▶ [Work order]:
The lines to reproduce from the material below are those from the one containing "induction ls as" through the one containing "- apply Hput.", both included; write them out exactly and add nothing.

▶ [Source information]:
BEGIN
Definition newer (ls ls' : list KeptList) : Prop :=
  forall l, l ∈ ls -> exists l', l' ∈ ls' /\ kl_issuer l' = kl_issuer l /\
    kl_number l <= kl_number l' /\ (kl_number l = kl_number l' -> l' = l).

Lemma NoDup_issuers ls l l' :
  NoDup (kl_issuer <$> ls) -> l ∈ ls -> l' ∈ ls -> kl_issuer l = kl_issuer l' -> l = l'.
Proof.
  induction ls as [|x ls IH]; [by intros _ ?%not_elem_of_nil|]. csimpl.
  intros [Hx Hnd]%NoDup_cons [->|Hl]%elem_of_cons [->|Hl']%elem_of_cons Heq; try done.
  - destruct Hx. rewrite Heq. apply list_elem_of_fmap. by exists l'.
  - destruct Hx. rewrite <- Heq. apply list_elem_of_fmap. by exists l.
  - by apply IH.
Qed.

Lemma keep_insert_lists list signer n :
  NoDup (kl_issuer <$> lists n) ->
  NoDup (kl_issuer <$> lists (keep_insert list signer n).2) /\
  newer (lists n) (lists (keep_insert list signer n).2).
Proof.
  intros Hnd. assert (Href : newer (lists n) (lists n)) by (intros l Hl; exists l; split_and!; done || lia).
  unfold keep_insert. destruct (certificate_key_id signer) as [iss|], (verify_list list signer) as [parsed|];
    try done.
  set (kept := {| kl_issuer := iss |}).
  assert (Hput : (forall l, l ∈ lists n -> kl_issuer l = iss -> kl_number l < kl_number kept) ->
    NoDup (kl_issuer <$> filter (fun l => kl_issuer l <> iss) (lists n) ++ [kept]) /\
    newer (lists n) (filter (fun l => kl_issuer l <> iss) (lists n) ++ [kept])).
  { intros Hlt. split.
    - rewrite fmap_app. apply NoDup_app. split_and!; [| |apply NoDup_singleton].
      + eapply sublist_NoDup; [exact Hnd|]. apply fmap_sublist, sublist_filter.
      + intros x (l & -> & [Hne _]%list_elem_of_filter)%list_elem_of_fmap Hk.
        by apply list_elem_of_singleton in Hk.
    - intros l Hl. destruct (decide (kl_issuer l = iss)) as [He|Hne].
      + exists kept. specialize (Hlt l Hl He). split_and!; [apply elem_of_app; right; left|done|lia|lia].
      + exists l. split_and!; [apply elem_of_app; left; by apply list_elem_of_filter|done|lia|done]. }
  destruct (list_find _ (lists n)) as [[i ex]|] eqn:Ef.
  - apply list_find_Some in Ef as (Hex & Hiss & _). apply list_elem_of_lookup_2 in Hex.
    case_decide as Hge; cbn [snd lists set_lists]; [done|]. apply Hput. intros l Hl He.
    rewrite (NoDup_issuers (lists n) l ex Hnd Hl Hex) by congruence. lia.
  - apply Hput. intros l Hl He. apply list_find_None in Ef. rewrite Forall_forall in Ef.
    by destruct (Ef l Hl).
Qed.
END
▶ [Worked solution]:
  induction ls as [|x ls IH]; [by intros _ ?%not_elem_of_nil|]. csimpl.
  intros [Hx Hnd]%NoDup_cons [->|Hl]%elem_of_cons [->|Hl']%elem_of_cons Heq; try done.
  - destruct Hx. rewrite Heq. apply list_elem_of_fmap. by exists l'.
  - destruct Hx. rewrite <- Heq. apply list_elem_of_fmap. by exists l.
  - by apply IH.
Qed.

Lemma keep_insert_lists list signer n :
  NoDup (kl_issuer <$> lists n) ->
  NoDup (kl_issuer <$> lists (keep_insert list signer n).2) /\
  newer (lists n) (lists (keep_insert list signer n).2).
Proof.
  intros Hnd. assert (Href : newer (lists n) (lists n)) by (intros l Hl; exists l; split_and!; done || lia).
  unfold keep_insert. destruct (certificate_key_id signer) as [iss|], (verify_list list signer) as [parsed|];
    try done.
  set (kept := {| kl_issuer := iss |}).
  assert (Hput : (forall l, l ∈ lists n -> kl_issuer l = iss -> kl_number l < kl_number kept) ->
    NoDup (kl_issuer <$> filter (fun l => kl_issuer l <> iss) (lists n) ++ [kept]) /\
    newer (lists n) (filter (fun l => kl_issuer l <> iss) (lists n) ++ [kept])).
  { intros Hlt. split.
    - rewrite fmap_app. apply NoDup_app. split_and!; [| |apply NoDup_singleton].
      + eapply sublist_NoDup; [exact Hnd|]. apply fmap_sublist, sublist_filter.
      + intros x (l & -> & [Hne _]%list_elem_of_filter)%list_elem_of_fmap Hk.
        by apply list_elem_of_singleton in Hk.
    - intros l Hl. destruct (decide (kl_issuer l = iss)) as [He|Hne].
      + exists kept. specialize (Hlt l Hl He). split_and!; [apply elem_of_app; right; left|done|lia|lia].
      + exists l. split_and!; [apply elem_of_app; left; by apply list_elem_of_filter|done|lia|done]. }
  destruct (list_find _ (lists n)) as [[i ex]|] eqn:Ef.
  - apply list_find_Some in Ef as (Hex & Hiss & _). apply list_elem_of_lookup_2 in Hex.
    case_decide as Hge; cbn [snd lists set_lists]; [done|]. apply Hput. intros l Hl He.
    rewrite (NoDup_issuers (lists n) l ex Hnd Hl Hex) by congruence. lia.
  - apply Hput. intros l Hl He. apply list_find_None in Ef. rewrite Forall_forall in Ef.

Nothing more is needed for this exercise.